Is The Steel Sector A Steal: Industry Analysis (NUE, AKS, X) 11.30.2012

The steel sector is a function of economic activity and tall operating leverage. Traditional steel is also a capital-intensive sector, given the former one can expect to not pay up for EBITDA. Furthermore, United States steel mills usually have lower cost curves. This is indicative of NUE. Nucor has historically been the producer of low cost with their mini mills and prime acquisition of scrap; this has set them apart from the competition for many years. To that point, NUE has as paid out lots of cash to shareholders via, dividends, special dividends, and buy-backs. Other capital allocation has gone into many acquisitions of smaller firms, or to vertically integrate NUE, so it is run well, no matter the environment.

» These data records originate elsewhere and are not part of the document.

Lemma emits_append_roots (P : event -> Prop) doc_ids filters :
  emits P (Sync.append_roots self doc_ids filters).
Proof.
  unfold Sync.append_roots, Sync.where_of_doc_id. emits_auto.
Qed.

Lemma emits_root_primary_key_resolver (P : event -> Prop) node payload filters :
  emits P (Sync._root_primary_key_resolver self node payload filters).
Proof.
  unfold Sync._root_primary_key_resolver, Sync.primary_values_of.
  emits_auto. apply emits_append_roots.
Qed.

Lemma emits_root_foreign_key_resolver (P : event -> Prop)
    node payload foreign_keys filters :
  emits P
    (Sync._root_foreign_key_resolver self node payload foreign_keys filters).
Proof.
  unfold Sync._root_foreign_key_resolver, Sync.parent_of.
  emits_auto. apply emits_append_roots.
Qed.

(** The lookup of [_insert_op] on a node of the tree and of [_update_op]
    on a node other than the root: when the preferred lookup raises
    [ForeignKeyError], the alternative one is made next and decides. *)
Lemma lookup_with_fallback parent node (tr : list event) :
  Sync.get_foreign_keys self parent node = Raise ForeignKeyError ->
  try_except (Sync.qb_get_foreign_keys self parent node) ForeignKeyError
    (Sync.qb__get_foreign_keys self parent node) tr
  = (Sync._get_foreign_keys self parent node,
     tr ++ [EvForeignKeys false (Node.name <$> parent) (Node.name node);
            EvForeignKeys true (Node.name <$> parent) (Node.name node)]).
Proof.
  intros H. unfold try_except, Sync.qb_get_foreign_keys,
    Sync.qb__get_foreign_keys, bind, emit, lift.
  rewrite H. rewrite decide_True by reflexivity.
  now rewrite <- app_assoc.
Qed.

(** [INSERT] on a node of the tree other than the root: the alternative
    lookup follows the failed preferred one. *)
Lemma insert_tree_node_falls_back node parent filters payloads
    (tr : list event) r tr' :
  Node.table node ∈ Tree.tables (Sync.tree self) ->
  Node.is_root node = false ->
  Node.parent node = Some parent ->
  Sync.get_foreign_keys self (Some parent) node = Raise ForeignKeyError ->
  Sync._insert_op self node filters payloads tr = (r, tr') ->
  exists rest,
    tr' = tr ++ EvForeignKeys false (Some (Node.name parent)) (Node.name node)
             :: EvForeignKeys true (Some (Node.name parent)) (Node.name node)
             :: rest.
Proof.
  intros Htab Hroot Hparent Hfk. unfold Sync._insert_op.
  rewrite (bool_decide_eq_true_2 _ Htab), Hroot, Hparent.
  unfold bind at 1. rewrite (lookup_with_fallback _ _ tr Hfk).
  destruct (Sync._get_foreign_keys self (Some parent) node) as [fk|e].
  - match goal with |- ?k _ = _ -> _ => assert (Hk : emits (fun _ => True) k) end.
    { emits_auto; try apply emits_root_foreign_key_resolver. }
    intros H. destruct (Hk _ _ _ H) as (new & -> & _).
    exists new. now rewrite <- app_assoc.
  - intros [= <- <-]. exists []. reflexivity.
Qed.

(** [UPDATE] on a node other than the root: once the primary-key
    resolver has answered for the first payload, the alternative lookup
    follows the failed preferred one. *)
Lemma update_child_falls_back node parent filters p rest found
    (tr tr1 : list event) r tr' :
  Node.is_root node = false ->
  Node.parent node = Some parent ->
  Sync.get_foreign_keys self (Some parent) node = Raise ForeignKeyError ->
  Sync._root_primary_key_resolver self node p [] tr = (Ok found, tr1) ->
  Sync._update_op self node filters (p :: rest) tr = (r, tr') ->
  exists more,
    tr' = tr ++ EvForeignKeys false (Some (Node.name parent)) (Node.name node)
             :: EvForeignKeys true (Some (Node.name parent)) (Node.name node)
             :: more.
Proof.
  intros Hroot Hparent Hfk Hres. unfold Sync._update_op.
  rewrite Hroot. cbn [for_each]. rewrite Hparent. intros H.
  destruct (emits_root_primary_key_resolver (fun _ => False)
              node p [] _ _ _ Hres) as (new & -> & Hnew).
  destruct new as [|ev new]; [|now inversion Hnew].
  rewrite app_nil_r in Hres.
  set (pre := [EvForeignKeys false (Some (Node.name parent)) (Node.name node);
               EvForeignKeys true (Some (Node.name parent)) (Node.name node)]).
  assert (Hext : forall A (m : M A) r1 t1 more1,
             emits (fun _ => True) m -> m (tr ++ pre ++ more1) = (r1, t1) ->
             exists more, t1 = tr ++ pre ++ more).
  { intros A m r1 t1 more1 Hm Hrun.
    destruct (Hm _ _ _ Hrun) as (new & -> & _).
    exists (more1 ++ new). now rewrite <- !app_assoc. }
  assert (Hbody : forall r1 t1,
    (let* _filters := Sync._root_primary_key_resolver self node p [] in
     let* _filters0 :=
       let* foreign_keys :=
         try_except (Sync.qb_get_foreign_keys self (Some parent) node)
           ForeignKeyError
           (Sync.qb__get_foreign_keys self (Some parent) node) in
       Sync._root_foreign_key_resolver self node p foreign_keys _filters in
     match _filters0 with
     | [] => ret filters
     | _ :: _ => slot_extend (Node.table (Sync.root self)) _filters0 filters
     end) tr = (r1, t1) ->
    exists more, t1 = tr ++ pre ++ more).
  { intros r1 t1 Hb.
    apply bind_inv in Hb as [(a & s1 & Ha & Hb)|(e & Ha & _)];
      [|rewrite Hres in Ha; discriminate].
    rewrite Hres in Ha. injection Ha as <- <-.
    apply bind_inv in Hb as [(a & s1 & Ha & Hb)|(e & Ha & _)].
    - apply bind_inv in Ha as [(fk & s2 & Hl & Ha)|(e & _ & [=])].
      rewrite (lookup_with_fallback _ _ tr Hfk) in Hl.
      injection Hl as Hl <-.
      apply (Hext _ _ _ _ [] (emits_root_foreign_key_resolver _ node p fk found))
        in Ha as (more1 & ->).
      apply (Hext _ _ _ _ more1) in Hb; [exact Hb|]. emits_auto.
    - apply bind_inv in Ha as [(fk & s2 & Hl & Ha)|(e' & Hl & _)];
        rewrite (lookup_with_fallback _ _ tr Hfk) in Hl;
        injection Hl as Hl <-.
      + apply (Hext _ _ _ _ [] (emits_root_foreign_key_resolver _ node p fk found))
          in Ha. exact Ha.
      + exists []. now rewrite app_nil_r. }
  apply bind_inv in H as [(a & s1 & Ha & H)|(e & Ha & _)].
  - apply Hbody in Ha as (more1 & ->).
    apply (Hext _ _ _ _ more1) in H; [exact H|].
    apply emits_for_each. intros.
    emits_auto; try apply emits_root_primary_key_resolver;
      try apply emits_root_foreign_key_resolver;
      try (apply emits_qb_get_foreign_keys; exact I);
      try (apply emits_qb__get_foreign_keys; exact I).
  - apply Hbody in Ha. exact Ha.
Qed.

(** The branch of [_insert_op] for a node whose table is outside
    [tree.tables] makes the preferred lookup outside any handler: called
    on such a node, [_insert_op] raises after the preferred lookup alone.
    [_payloads], its only caller, returns before the dispatch for a table
    outside [tree.tables]. *)
Lemma insert_outside_tree_no_fallback node filters payloads
    (tr : list event) :
  Node.table node ∉ Tree.tables (Sync.tree self) ->
  Sync.get_foreign_keys self (Node.parent node) node = Raise ForeignKeyError ->
  Sync._insert_op self node filters payloads tr
  = (Raise ForeignKeyError,
     tr ++ [EvForeignKeys false (Node.name <$> Node.parent node)
              (Node.name node)]).
Proof.
  intros Htab Hfk. unfold Sync._insert_op.
  rewrite (bool_decide_eq_false_2 _ Htab).
  unfold bind, Sync.qb_get_foreign_keys, emit, lift. now rewrite Hfk.
Qed.

End ForeignKeyLookups.

Section ForeignKeyExample.
Import Spec Example.

(** [INSERT] on [author], a node of the tree: the preferred lookup fails,
    the alternative one answers, and the run goes on. *)
Example insert_author_falls_back :
  Sync._insert_op (example_sync None) author
    {[ "author" := []; "book" := [] ]}
    [payload INSERT "author" [] [("id", VInt 4)] (Some 105%Z)] []
  = (Ok {[ "author" := []; "book" := [] ]},
     [EvForeignKeys false (Some "public.book") "public.author";
      EvForeignKeys true (Some "public.book") "public.author"]).
Proof. vm_compute. reflexivity. Qed.

(** [INSERT] on the through-table [book_author], whose table is not in
    [tree.tables]: the run is dropped before any lookup. *)
Example insert_through_table_dropped :
  Sync._payloads (example_sync None)
    [payload INSERT "book_author" []
       [("book_id", VInt 7); ("author_id", VInt 3)] (Some 105%Z)] []
  = (Ok tt, []).
Proof. vm_compute. reflexivity. Qed.

End ForeignKeyExample.

(** ** Execution of the filter set *)

Section Chunks.

Context {X : Type}.

Lemma chunks_go_nonempty_chunks fuel (l : list X) n :
  Forall (fun c => c <> []) (chunks_go fuel l (S n)).
Proof.
  revert l. induction fuel as [|fuel IH]; intros l; [constructor|].
  destruct l as [|x l]; [constructor|].
  cbn [chunks_go]. constructor; [discriminate | apply IH].
Qed.

Lemma chunks_go_cons (x : X) l n :
  chunks_go (length (x :: l)) (x :: l) (S n) <> [].
Proof. discriminate. Qed.

End Chunks.

Section FilterExecution.
Import Spec.

Variable self : Sync.t.

Lemma chunks_of_returns filters table cs :
  returns (Sync.chunks_of self filters table) cs ->
  exists slot n,
    filters !! table = Some slot
    /\ Sync.FILTER_CHUNK_SIZE self = S n
    /\ cs = chunks_go (length slot) slot (S n).
Proof.
  intros (tr & tr' & H). unfold Sync.chunks_of, chunks in H.
  destruct (filters !! table) as [slot|]; [|discriminate].
  destruct (Sync.FILTER_CHUNK_SIZE self) as [|n]; [discriminate|].
  injection H as <- _. eauto.
Qed.

Lemma chunks_of_nonempty_chunks filters table cs c :
  returns (Sync.chunks_of self filters table) cs -> c ∈ cs -> c <> [].
Proof.
  intros H Hin. apply chunks_of_returns in H as (slot & n & _ & _ & ->).
  pose proof (chunks_go_nonempty_chunks (length slot) slot n) as Hall.
  rewrite Forall_forall in Hall. now apply Hall.
Qed.

Lemma emits_chunks_of (P : event -> Prop) filters table :
  emits P (Sync.chunks_of self filters table).
Proof. unfold Sync.chunks_of. emits_auto. Qed.

Lemma filtered_sync_insert table (chunk : list (gmap string value)) f :
  chunk <> [] -> filtered_sync (EvSync (<[table := chunk]> f)).
Proof.
  intros Hne. eexists. split; [reflexivity|]. intros Hall.
  apply Hne. exact (map_Forall_insert_1_1 _ _ _ _ Hall).
Qed.

Lemma payloads_sync_unfold node filters :
  Sync._payloads_sync self node filters
  = (if Sync.any_values filters then
       let* l1s := Sync.chunks_of self filters (Node.table (Sync.root self)) in
       for_each l1s (fun _ l1 => sync_round self node filters l1) tt
     else ret tt).
Proof. reflexivity. Qed.

(** Every event of a round is a call of [sync] with a filter set that has
    a non-empty slot, provided the chunk of the root slot is not empty. *)
Lemma emits_sync_round node filters l1 :
  l1 <> [] -> emits filtered_sync (sync_round self node filters l1).
Proof.
  intros Hne1. unfold sync_round.
  destruct (Sync.slot_nonempty filters (Node.table node)).
  - apply emits_bind; [apply emits_chunks_of|]. intros l2s Hl2s.
    apply emits_for_each. intros _ l2 Hl2.
    pose proof (chunks_of_nonempty_chunks _ _ _ _ Hl2s Hl2) as Hne2.
    apply emits_bind.
    { unfold Sync.parent_of. emits_auto. }
    intros [parent|] _.
    + apply emits_bind; [apply emits_chunks_of|]. intros l3s Hl3s.
      apply emits_for_each. intros _ l3 Hl3.
      pose proof (chunks_of_nonempty_chunks _ _ _ _ Hl3s Hl3) as Hne3.
      apply emits_emit, filtered_sync_insert, Hne3.
    + apply emits_emit, filtered_sync_insert, Hne2.
  - apply emits_emit, filtered_sync_insert, Hne1.
Qed.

NUE has been doing the best out of its peers, in terms of price performance, which can be attributed to the above. The environment is not easy however, Chinese froth is difficult to cut through, the economy is stagnant regardless of the zero interest rate policy, and the whole market seems to be gunning for NUE’s margins. NUE is arguably the best-run steel stock.

Jefferies and Bank of America both point out that NUE is the target of short-term traders as a hedge against more aggressive longs. This confirms the quality investment thesis, because NUE has conservative balance sheet, high credit rating, product diversification, and lower implied volatility.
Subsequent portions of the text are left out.